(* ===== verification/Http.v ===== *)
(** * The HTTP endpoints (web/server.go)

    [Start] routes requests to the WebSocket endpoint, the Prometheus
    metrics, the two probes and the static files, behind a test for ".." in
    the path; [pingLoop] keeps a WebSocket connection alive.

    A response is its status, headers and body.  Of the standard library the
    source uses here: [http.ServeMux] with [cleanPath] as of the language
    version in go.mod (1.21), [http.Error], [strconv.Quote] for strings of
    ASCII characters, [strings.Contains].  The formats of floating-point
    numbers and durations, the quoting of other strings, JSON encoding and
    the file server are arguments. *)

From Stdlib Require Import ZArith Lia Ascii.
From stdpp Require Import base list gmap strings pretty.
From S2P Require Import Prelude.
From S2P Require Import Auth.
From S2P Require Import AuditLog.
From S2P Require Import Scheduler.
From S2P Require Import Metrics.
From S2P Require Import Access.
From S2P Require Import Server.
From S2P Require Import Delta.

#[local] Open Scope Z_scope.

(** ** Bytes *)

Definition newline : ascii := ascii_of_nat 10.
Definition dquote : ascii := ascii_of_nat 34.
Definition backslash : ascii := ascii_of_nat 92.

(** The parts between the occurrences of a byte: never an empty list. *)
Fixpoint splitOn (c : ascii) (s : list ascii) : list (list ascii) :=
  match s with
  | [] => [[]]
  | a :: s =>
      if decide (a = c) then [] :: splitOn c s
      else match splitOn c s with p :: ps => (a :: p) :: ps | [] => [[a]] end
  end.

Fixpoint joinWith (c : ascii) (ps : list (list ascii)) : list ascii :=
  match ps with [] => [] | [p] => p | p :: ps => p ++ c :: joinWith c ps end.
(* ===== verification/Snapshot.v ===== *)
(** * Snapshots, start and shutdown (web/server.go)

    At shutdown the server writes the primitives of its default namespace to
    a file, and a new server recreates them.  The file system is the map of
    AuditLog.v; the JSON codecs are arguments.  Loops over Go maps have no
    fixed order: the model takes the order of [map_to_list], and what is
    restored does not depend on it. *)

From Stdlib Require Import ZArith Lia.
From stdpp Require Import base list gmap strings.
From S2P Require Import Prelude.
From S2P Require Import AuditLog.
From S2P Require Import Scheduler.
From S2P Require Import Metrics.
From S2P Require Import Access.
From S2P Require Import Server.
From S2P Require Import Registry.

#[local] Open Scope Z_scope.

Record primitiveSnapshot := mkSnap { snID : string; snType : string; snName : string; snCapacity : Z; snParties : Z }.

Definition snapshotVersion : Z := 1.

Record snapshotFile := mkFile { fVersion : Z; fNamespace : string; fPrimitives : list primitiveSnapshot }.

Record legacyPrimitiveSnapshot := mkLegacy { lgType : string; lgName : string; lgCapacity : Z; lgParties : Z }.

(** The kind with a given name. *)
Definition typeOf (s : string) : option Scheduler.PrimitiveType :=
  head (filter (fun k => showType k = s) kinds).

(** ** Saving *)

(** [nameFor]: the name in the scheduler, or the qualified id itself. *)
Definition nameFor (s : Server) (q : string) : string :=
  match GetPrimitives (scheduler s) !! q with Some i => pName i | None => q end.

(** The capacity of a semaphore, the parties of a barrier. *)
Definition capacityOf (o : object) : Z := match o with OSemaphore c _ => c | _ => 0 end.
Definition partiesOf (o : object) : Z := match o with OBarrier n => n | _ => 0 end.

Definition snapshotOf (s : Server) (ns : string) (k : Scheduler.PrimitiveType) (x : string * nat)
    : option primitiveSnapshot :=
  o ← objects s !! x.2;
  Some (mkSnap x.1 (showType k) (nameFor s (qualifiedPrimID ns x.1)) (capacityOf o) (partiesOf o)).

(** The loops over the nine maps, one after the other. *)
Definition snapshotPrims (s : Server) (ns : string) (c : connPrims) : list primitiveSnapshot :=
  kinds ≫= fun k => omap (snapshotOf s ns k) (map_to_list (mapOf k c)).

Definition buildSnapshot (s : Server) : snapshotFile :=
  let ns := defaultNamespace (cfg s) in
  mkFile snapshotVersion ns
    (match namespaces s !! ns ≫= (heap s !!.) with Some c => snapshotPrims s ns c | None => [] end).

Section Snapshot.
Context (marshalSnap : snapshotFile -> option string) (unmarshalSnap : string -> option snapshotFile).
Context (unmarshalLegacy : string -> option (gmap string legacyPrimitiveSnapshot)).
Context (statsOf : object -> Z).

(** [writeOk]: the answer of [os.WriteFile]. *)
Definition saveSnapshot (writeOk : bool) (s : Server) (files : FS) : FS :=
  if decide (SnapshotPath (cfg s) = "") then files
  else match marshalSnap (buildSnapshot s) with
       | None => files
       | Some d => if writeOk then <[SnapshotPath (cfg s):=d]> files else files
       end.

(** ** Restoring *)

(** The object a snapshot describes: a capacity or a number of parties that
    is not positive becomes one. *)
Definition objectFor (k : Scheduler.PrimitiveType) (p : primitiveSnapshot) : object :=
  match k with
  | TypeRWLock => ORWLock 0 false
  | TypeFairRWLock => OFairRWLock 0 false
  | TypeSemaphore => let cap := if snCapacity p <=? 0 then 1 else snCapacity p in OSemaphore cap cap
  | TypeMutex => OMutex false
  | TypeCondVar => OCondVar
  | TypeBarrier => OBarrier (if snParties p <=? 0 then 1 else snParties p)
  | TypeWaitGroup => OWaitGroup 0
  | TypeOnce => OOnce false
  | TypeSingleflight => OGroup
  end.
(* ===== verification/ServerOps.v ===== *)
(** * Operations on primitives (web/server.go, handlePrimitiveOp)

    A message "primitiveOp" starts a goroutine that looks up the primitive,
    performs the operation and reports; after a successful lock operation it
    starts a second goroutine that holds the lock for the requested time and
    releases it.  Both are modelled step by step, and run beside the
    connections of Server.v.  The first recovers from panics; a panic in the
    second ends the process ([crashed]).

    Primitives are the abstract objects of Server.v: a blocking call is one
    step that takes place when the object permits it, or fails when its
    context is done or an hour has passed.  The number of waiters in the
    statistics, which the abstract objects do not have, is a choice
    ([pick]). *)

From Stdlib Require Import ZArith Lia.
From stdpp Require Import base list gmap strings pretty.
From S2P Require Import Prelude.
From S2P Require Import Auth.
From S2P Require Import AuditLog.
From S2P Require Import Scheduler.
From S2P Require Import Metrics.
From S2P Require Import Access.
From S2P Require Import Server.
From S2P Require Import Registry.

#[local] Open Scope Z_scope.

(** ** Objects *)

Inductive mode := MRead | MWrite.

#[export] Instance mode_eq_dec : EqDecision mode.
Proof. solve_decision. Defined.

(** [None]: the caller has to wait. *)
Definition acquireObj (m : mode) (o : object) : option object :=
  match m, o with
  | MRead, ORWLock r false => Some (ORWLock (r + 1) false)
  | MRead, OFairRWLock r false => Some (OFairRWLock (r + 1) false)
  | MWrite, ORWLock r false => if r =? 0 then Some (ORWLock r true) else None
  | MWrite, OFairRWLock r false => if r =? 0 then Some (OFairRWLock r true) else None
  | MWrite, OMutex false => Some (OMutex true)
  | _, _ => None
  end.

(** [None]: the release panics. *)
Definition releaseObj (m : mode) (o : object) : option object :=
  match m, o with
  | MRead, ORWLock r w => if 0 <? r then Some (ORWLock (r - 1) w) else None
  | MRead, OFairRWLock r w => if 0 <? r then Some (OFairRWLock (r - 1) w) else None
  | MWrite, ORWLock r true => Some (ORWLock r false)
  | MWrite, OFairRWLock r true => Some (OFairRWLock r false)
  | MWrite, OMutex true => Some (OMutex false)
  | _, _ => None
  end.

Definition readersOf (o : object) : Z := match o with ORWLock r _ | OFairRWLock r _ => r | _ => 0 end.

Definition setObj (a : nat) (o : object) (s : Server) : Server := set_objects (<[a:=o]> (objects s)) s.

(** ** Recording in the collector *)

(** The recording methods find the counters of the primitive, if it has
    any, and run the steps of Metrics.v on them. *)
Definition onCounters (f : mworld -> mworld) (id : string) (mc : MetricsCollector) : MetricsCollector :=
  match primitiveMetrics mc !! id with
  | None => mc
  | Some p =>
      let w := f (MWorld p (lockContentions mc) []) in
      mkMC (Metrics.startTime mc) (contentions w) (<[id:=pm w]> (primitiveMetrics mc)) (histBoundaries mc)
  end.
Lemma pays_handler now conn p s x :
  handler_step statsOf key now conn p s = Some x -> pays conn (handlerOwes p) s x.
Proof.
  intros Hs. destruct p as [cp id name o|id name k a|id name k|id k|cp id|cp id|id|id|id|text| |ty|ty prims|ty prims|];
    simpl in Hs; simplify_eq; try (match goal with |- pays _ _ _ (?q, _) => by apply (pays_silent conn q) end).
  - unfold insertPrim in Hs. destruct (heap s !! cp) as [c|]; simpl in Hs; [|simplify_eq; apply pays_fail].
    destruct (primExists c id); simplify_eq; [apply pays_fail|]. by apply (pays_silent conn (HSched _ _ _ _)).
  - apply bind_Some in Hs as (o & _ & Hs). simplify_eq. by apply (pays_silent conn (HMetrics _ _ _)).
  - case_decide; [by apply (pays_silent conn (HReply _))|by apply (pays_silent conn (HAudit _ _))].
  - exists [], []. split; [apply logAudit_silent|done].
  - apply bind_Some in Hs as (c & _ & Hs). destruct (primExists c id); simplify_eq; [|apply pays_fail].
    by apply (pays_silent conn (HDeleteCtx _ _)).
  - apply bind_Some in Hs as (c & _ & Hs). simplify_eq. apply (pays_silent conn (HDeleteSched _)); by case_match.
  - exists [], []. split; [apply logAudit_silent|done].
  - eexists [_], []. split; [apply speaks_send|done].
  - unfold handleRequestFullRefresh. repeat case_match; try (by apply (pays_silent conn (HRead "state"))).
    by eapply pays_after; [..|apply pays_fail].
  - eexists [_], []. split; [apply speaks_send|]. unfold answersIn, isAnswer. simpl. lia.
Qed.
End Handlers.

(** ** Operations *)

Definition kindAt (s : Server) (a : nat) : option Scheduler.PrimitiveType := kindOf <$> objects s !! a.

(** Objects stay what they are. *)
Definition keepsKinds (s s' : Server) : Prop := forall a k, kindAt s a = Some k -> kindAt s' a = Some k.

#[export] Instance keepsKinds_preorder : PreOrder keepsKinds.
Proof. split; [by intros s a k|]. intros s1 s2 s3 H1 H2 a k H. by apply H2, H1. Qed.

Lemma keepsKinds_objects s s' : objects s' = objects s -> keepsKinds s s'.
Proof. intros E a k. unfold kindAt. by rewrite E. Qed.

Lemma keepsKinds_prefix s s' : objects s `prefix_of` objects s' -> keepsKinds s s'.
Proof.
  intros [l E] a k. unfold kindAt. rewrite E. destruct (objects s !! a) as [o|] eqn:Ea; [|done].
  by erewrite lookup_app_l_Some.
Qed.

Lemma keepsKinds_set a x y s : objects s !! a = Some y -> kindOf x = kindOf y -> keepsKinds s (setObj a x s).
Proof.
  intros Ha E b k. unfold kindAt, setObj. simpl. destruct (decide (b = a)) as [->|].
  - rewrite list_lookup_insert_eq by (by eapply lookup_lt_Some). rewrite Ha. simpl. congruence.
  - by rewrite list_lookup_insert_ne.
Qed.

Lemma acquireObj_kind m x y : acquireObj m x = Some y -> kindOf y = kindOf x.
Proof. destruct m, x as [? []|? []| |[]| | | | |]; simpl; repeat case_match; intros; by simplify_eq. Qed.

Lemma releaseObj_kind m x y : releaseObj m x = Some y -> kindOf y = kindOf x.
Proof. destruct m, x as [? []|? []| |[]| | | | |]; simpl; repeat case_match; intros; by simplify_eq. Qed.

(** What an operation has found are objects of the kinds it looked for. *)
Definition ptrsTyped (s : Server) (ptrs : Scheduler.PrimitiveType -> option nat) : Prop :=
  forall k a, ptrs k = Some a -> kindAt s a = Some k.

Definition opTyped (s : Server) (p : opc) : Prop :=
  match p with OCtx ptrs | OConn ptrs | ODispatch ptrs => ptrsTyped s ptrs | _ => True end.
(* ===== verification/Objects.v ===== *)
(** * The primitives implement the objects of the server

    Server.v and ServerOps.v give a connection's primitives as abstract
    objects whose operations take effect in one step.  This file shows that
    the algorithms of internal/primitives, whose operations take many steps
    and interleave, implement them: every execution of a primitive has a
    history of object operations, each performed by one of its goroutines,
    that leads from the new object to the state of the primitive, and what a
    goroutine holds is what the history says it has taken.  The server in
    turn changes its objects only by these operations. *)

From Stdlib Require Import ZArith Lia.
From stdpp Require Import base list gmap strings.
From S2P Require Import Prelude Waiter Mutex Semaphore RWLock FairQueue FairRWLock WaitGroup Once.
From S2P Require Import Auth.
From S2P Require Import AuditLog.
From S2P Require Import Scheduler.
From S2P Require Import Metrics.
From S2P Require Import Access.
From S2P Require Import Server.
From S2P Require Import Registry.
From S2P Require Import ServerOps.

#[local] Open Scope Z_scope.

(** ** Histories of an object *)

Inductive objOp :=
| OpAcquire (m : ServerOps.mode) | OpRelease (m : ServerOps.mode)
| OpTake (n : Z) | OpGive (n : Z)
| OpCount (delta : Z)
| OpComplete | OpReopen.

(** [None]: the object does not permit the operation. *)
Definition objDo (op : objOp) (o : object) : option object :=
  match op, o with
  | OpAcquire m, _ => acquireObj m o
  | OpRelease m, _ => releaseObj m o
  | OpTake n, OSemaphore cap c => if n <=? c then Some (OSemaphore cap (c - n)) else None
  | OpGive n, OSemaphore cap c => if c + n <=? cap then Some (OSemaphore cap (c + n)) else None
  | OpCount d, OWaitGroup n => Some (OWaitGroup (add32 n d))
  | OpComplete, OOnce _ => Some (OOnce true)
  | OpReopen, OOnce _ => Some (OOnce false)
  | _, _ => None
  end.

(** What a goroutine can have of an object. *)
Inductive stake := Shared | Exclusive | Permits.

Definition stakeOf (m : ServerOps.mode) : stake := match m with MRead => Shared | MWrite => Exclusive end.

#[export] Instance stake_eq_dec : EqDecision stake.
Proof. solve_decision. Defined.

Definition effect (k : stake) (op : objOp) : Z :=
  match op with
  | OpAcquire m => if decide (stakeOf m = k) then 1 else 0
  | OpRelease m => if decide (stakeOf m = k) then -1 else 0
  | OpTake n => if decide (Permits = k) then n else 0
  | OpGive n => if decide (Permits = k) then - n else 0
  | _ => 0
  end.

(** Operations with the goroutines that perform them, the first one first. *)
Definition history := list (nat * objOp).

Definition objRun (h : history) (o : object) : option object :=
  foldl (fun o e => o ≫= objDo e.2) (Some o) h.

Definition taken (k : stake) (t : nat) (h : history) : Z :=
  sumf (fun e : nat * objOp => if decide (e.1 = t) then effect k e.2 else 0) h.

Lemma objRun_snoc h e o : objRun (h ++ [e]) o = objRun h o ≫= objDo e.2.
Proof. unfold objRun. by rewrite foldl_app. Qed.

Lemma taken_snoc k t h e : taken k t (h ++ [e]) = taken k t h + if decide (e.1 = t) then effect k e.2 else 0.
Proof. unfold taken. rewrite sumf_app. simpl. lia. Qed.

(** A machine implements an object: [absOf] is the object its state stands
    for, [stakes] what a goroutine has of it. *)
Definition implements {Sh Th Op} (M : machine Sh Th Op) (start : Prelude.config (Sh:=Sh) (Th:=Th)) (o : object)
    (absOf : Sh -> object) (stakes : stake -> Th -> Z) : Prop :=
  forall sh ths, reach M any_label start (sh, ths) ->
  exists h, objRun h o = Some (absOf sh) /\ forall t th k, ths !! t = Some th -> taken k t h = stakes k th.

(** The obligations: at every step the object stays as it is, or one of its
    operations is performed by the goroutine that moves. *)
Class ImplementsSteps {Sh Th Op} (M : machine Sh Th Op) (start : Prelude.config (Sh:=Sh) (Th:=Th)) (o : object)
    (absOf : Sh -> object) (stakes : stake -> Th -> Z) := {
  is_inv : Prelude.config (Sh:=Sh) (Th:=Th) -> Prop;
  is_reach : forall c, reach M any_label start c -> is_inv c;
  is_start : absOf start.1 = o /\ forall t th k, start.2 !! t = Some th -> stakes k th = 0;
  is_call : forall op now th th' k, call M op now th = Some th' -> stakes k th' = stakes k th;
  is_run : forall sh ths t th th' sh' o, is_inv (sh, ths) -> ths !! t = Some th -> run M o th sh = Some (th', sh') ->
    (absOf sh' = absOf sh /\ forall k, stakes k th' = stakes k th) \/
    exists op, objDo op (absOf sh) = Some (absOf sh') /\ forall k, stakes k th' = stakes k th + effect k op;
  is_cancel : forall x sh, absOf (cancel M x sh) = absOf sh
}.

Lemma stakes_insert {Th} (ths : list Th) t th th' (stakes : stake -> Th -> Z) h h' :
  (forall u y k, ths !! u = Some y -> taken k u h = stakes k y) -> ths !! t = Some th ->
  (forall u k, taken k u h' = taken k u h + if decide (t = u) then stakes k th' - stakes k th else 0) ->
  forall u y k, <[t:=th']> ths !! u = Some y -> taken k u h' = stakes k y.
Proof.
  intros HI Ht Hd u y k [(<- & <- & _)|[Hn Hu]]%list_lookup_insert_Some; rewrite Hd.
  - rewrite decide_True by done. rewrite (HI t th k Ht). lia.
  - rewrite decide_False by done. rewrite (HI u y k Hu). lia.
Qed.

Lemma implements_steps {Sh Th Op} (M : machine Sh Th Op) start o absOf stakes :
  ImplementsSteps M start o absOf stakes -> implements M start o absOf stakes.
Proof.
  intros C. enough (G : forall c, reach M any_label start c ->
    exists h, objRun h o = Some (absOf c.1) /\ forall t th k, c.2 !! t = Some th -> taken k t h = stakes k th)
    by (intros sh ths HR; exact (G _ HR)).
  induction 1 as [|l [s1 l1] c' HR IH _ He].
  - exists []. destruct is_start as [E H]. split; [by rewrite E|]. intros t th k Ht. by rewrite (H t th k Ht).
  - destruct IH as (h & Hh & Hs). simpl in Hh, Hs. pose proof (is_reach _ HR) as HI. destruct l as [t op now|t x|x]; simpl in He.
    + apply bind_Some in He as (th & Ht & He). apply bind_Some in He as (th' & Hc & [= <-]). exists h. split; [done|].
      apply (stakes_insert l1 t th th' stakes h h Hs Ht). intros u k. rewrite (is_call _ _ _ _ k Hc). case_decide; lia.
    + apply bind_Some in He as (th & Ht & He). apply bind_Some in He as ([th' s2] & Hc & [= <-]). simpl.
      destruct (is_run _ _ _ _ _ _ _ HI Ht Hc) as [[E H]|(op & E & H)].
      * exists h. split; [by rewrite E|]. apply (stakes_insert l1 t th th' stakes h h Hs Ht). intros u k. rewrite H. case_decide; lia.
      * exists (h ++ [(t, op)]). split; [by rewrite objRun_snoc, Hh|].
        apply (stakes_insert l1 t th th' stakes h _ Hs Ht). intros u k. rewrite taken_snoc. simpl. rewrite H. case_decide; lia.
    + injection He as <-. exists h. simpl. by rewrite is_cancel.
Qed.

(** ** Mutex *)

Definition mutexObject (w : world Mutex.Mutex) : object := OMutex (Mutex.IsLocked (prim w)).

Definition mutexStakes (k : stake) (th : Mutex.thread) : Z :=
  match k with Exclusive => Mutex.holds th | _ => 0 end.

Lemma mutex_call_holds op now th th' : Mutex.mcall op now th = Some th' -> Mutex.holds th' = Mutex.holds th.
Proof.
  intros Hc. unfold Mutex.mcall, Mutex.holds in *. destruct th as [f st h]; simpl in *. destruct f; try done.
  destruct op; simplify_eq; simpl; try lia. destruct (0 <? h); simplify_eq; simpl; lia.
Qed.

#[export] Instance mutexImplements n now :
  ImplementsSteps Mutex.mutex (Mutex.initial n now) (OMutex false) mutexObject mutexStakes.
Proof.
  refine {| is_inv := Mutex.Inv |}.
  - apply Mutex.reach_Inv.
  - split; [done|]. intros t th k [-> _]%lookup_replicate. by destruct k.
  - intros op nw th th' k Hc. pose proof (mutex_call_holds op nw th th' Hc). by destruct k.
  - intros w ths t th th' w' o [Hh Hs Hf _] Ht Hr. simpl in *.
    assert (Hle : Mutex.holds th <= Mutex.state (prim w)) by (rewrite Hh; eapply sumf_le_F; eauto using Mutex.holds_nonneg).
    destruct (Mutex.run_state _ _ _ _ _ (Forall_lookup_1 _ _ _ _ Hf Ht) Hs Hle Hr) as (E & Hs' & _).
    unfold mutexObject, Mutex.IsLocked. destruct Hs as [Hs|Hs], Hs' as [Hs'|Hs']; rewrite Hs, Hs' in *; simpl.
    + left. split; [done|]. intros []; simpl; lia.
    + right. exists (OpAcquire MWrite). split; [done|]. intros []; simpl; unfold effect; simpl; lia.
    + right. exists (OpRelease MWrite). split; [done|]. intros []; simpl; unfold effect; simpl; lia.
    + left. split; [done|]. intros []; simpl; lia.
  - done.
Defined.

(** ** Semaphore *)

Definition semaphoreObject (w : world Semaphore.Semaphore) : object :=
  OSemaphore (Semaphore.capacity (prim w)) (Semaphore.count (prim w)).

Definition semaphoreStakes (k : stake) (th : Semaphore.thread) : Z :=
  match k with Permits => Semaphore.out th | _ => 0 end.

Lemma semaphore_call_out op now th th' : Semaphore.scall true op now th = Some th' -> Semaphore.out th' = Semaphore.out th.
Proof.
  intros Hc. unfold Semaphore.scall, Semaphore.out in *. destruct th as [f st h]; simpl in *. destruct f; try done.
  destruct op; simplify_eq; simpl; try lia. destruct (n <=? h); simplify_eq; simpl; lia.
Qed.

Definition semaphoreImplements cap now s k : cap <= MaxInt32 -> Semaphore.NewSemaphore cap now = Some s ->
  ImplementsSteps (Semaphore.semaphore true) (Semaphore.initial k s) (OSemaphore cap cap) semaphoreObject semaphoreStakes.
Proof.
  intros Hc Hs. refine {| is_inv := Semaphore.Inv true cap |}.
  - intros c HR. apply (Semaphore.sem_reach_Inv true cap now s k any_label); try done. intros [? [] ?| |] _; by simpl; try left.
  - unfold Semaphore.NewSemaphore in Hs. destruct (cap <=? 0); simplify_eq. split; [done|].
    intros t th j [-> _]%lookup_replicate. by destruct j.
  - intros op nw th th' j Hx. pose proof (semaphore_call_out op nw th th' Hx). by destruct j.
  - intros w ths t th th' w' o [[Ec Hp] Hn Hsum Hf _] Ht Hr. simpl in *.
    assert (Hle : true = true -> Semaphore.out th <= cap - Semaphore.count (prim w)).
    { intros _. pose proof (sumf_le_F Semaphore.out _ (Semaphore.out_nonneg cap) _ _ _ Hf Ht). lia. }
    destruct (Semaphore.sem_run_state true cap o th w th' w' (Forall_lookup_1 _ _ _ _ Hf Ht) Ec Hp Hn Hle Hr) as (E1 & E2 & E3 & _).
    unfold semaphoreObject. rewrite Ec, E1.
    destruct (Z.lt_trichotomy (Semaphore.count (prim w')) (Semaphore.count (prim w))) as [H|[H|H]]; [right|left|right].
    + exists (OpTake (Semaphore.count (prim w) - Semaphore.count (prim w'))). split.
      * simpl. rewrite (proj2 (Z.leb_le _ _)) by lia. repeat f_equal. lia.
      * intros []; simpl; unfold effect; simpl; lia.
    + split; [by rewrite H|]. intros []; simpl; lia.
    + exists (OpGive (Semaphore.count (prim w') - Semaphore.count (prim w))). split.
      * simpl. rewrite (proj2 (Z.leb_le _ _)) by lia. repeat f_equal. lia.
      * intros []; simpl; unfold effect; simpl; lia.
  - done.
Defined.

----------------

= Directions =
Filter the entries above down to the lines containing the word "writeOk".

= Answer box =
(** [writeOk]: the answer of [os.WriteFile]. *)
Definition saveSnapshot (writeOk : bool) (s : Server) (files : FS) : FS :=
       | Some d => if writeOk then <[SnapshotPath (cfg s):=d]> files else files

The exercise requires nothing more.